■ WHAT YOU HAVE TO DO ■
Below are some records. Return exactly the lines from the one containing "(preferredToken toks).1 ≠ EmptyString ∧" through the one containing "fw_locks w' = k →", both included, and only those.
DATA EXCERPTS: Begin
(** The secret always goes; the row with it, unless the log or the store fails. *)
Lemma runs_cut b u g n w :
  stores_ok w → lacks "|" u = true → bkey b = mkBKey u g n → validate (BindingIdentity b) = None →
  runs (cut s b u g n) w (λ w' r,
    at_key (mkBKey u g n) w w' ∧ secretAt w' (ident (mkBKey u g n)) = None ∧
    (row w' (mkBKey u g n) = None ∨ is_ok r = false ∧ row w' (mkBKey u g n) = row w (mkBKey u g n)) ∧
    (log_takes_all → store_answers → r = Ok tt)).
Proof.
  intros Hok Hu Hk Hid. assert (Hident : BindingIdentity b = ident (mkBKey u g n)) by (by rewrite <-Hk).
  unfold cut. eapply runs_bind_try; [by apply runs_shred|]. intros w1 r (Hin & Hs & Hlog).
  assert (Ha1 : at_key (mkBKey u g n) w w1).
  { apply in_vault_at_key; [done..|]. intros id Hne. rewrite Hs, decide_False; [done|]. by rewrite Hident. }
  assert (Hgone : secretAt w1 (ident (mkBKey u g n)) = None) by (by rewrite Hs, Hident, decide_True).
  destruct r as [[]|err].
  - eapply runs_bind_try; [apply runs_delete; [apply Ha1|done]|]. intros w2 r (Ha2 & Hs2 & Hrow & Hans).
    assert (Hr1 : row w1 (mkBKey u g n) = row w (mkBKey u g n)) by (unfold row; by rewrite (proj1 Hin)).
    assert (Ha12 : at_key (mkBKey u g n) w w2) by (by eapply at_key_trans). rewrite Hr1 in Hrow.
    destruct r as [[]|err]; (split; [done|]; split; [by rewrite Hs2|]); (split; [naive_solver|]); [done|].
    intros _ Ha. by specialize (Hans Ha).
  - split; [done|]. split; [done|]. split; [right; split; [done|]; unfold row; by rewrite (proj1 Hin)|].
    intros Hl. by specialize (Hlog Hl).
Qed.

(** ** The source *)

(** Only the state of the upstream and the vault's log moved. *)
Definition asked w w' : Prop := logged w (set_up (fw_up w) w') ∧ fw_locks w' = fw_locks w.

Lemma asked_secret w w' : asked w w' → ∀ id, secretAt w' id = secretAt w id.
Proof. intros [Hl _] id. by rewrite <-(logged_secret _ _ Hl). Qed.
Lemma asked_row w w' : asked w w' → ∀ k, row w' k = row w k.
Proof.
  intros [[[E _] _] _] k. unfold row. apply (f_equal fw_bindings) in E. simpl in E. by rewrite E.
Qed.
Lemma asked_at_key k w w' : stores_ok w → asked w w' → at_key k w w'.
Proof.
  intros Hok Ha. pose proof Ha as [Hl Hk]. split_and!.
  - exact (logged_stores _ _ Hok Hl).
  - done.
  - intros id _. by apply asked_secret.
  - intros k' _. by apply asked_row.
Qed.
Lemma logged_asked w w' : logged w w' → asked w w'.
Proof.
  intros Hl. pose proof Hl as [[E _] _]. split; [|by rewrite E].
  assert (Heq : set_up (fw_up w) w' = w'); [|by rewrite Heq].
  rewrite E at 1. rewrite E at 2. done.
Qed.
Lemma asked_trans w w' w'' : asked w w' → asked w' w'' → asked w w''.
Proof.
  intros [[[E Hv] Hr] Hk] [[[E' Hv'] Hr'] Hk']. split; [|congruence]. simpl in *.
  split; [split; [|done]|simpl; congruence].
  destruct w, w', w''. unfold set_up, set_vault in *. simpl in *. congruence.
Qed.
Lemma logged_refl w : stores_ok w → logged w w.
Proof. intros [Hv _]. split; [split; [by destruct w|done]|done]. Qed.
Lemma asked_refl w : stores_ok w → asked w w.
Proof. intros. by apply logged_asked, logged_refl. Qed.
Lemma asked_up u w : stores_ok w → asked w (set_up u w).
Proof. intros [Hv _]. split; [|done]. destruct w. by split. Qed.

(** The source answered a revocation request at [endpoint] for the stored pair
    with a success. *)
Definition confirmed (src : Source) (endpoint : string) (toks : bindingSecret) w : Prop :=
  (preferredToken toks).1 ≠ EmptyString ∧
  ∃ req u' resp,
    newRequest "POST" endpoint [("Content-Type", "application/x-www-form-urlencoded")]
      (Some (url_QueryEscape (src_ClientID src), url_QueryEscape (src_ClientSecret src)))
      (url_Encode (revocation_form (preferredToken toks).1 (preferredToken toks).2)) = Ok req ∧
    http_Do req (fw_up w) = (u', Ok resp) ∧ (rs_StatusCode resp < 300)%Z.

Lemma runs_post src endpoint toks w :
  stores_ok w → (preferredToken toks).1 ≠ EmptyString →
  runs (postRevocation src endpoint (revocation_form (preferredToken toks).1 (preferredToken toks).2)) w
    (λ w' r, asked w w' ∧ (is_ok r = true ↔ confirmed src endpoint toks w)).
Proof.
  intros Hok Hne. unfold postRevocation, confirmed. destruct (newRequest _ _ _ _ _) as [req|err] eqn:E.
  2: { split; [by apply asked_refl|]. split; [done|]. by intros (_ & ? & ? & ? & ? & _). }
  unfold runs. rewrite run_bind. unfold on_up. rewrite run_call.
  destruct (http_Do req (fw_up w)) as [u' [resp|err]] eqn:Ed.
  - rewrite run_guard. split; [by apply asked_up|]. split.
    + destruct (Z.leb_spec 300 (rs_StatusCode resp)); [done|]. intros _. split; [done|]. by exists req, u', resp.
    + intros (_ & req' & u'' & resp' & [= <-] & Hd & Hst). rewrite Ed in Hd. injection Hd as <- <-.
      by rewrite (proj2 (Z.leb_gt _ _)).
  - split; [by apply asked_up|]. split; [done|]. intros (_ & req' & u'' & resp' & [= <-] & Hd & _). congruence.
Qed.

(** ** The lock *)

(** Alone, taking a key succeeds, and giving it back leaves no entry. *)
Lemma run_lock key w :
  km_m (fw_locks w) = ∅ →
  ∃ k e, run (lock fw_locks set_locks key) w = Some (set_locks k w, Ok e) ∧
    ∀ w', fw_locks w' = k →
      ∃ k', run (unlock fw_locks set_locks key e) w' = Some (set_locks k' w', Ok tt) ∧ km_m k' = ∅.
Proof.
  intros Hm. set (e := km_next (fw_locks w)).
  set (k0 := mkKeyed {[ key := e ]} (<[e := mkEntry false 1]> (km_heap (fw_locks w))) (S e)).
  assert (Henter : km_enter key (fw_locks w) = (k0, e)) by (unfold km_enter; by rewrite Hm, lookup_empty).
  assert (Hacq : km_acquire e k0 = Some (km_write e (mkEntry true 1) k0)).
  { unfold km_acquire, km_entry. simpl. by rewrite lookup_insert_eq. }
  exists (km_write e (mkEntry true 1) k0), e. split.
  - unfold lock. rewrite run_bind, run_atomic, Henter, run_bind, run_await. cbn [fst snd].
    by change (fw_locks (set_locks k0 w)) with k0; rewrite Hacq.
  - intros w' Hk. unfold unlock. rewrite run_bind, !run_modify. eexists. split; [done|]. simpl.
    rewrite Hk. unfold km_leave, km_release, km_entry. simpl. rewrite !lookup_insert_eq. simpl.
    by rewrite delete_singleton_eq.
Qed.

Lemma runs_locked {A} u g n (body : go W A) w (Q : W → result A → Prop) :
  km_m (fw_locks w) = ∅ →
  (∀ k, runs body (set_locks k w) (λ w' r, fw_locks w' = k ∧ ∀ k', km_m k' = ∅ → Q (set_locks k' w') r)) →
  runs (locked u g n body) w Q.
Proof.
  intros Hm Hbody. unfold locked, with_lock, runs. set (key := bindingKey u g n).
  destruct (run_lock key w Hm) as (k & e & Hlock & Hunlock). rewrite run_bind, Hlock, run_bind, run_try.
  destruct (runs_elim _ _ _ (Hbody k)) as (w1 & r & -> & Hk & HQ).
  destruct (Hunlock w1 Hk) as (k' & Hu & Hm'). rewrite run_bind, Hu, run_lift. by apply HQ.
Qed.
End alone.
DATA EXCERPTS: End
■ OUTPUT BELOW ■
  (preferredToken toks).1 ≠ EmptyString ∧
  ∃ req u' resp,
    newRequest "POST" endpoint [("Content-Type", "application/x-www-form-urlencoded")]
      (Some (url_QueryEscape (src_ClientID src), url_QueryEscape (src_ClientSecret src)))
      (url_Encode (revocation_form (preferredToken toks).1 (preferredToken toks).2)) = Ok req ∧
    http_Do req (fw_up w) = (u', Ok resp) ∧ (rs_StatusCode resp < 300)%Z.

Lemma runs_post src endpoint toks w :
  stores_ok w → (preferredToken toks).1 ≠ EmptyString →
  runs (postRevocation src endpoint (revocation_form (preferredToken toks).1 (preferredToken toks).2)) w
    (λ w' r, asked w w' ∧ (is_ok r = true ↔ confirmed src endpoint toks w)).
Proof.
  intros Hok Hne. unfold postRevocation, confirmed. destruct (newRequest _ _ _ _ _) as [req|err] eqn:E.
  2: { split; [by apply asked_refl|]. split; [done|]. by intros (_ & ? & ? & ? & ? & _). }
  unfold runs. rewrite run_bind. unfold on_up. rewrite run_call.
  destruct (http_Do req (fw_up w)) as [u' [resp|err]] eqn:Ed.
  - rewrite run_guard. split; [by apply asked_up|]. split.
    + destruct (Z.leb_spec 300 (rs_StatusCode resp)); [done|]. intros _. split; [done|]. by exists req, u', resp.
    + intros (_ & req' & u'' & resp' & [= <-] & Hd & Hst). rewrite Ed in Hd. injection Hd as <- <-.
      by rewrite (proj2 (Z.leb_gt _ _)).
  - split; [by apply asked_up|]. split; [done|]. intros (_ & req' & u'' & resp' & [= <-] & Hd & _). congruence.
Qed.

(** ** The lock *)

(** Alone, taking a key succeeds, and giving it back leaves no entry. *)
Lemma run_lock key w :
  km_m (fw_locks w) = ∅ →
  ∃ k e, run (lock fw_locks set_locks key) w = Some (set_locks k w, Ok e) ∧
    ∀ w', fw_locks w' = k →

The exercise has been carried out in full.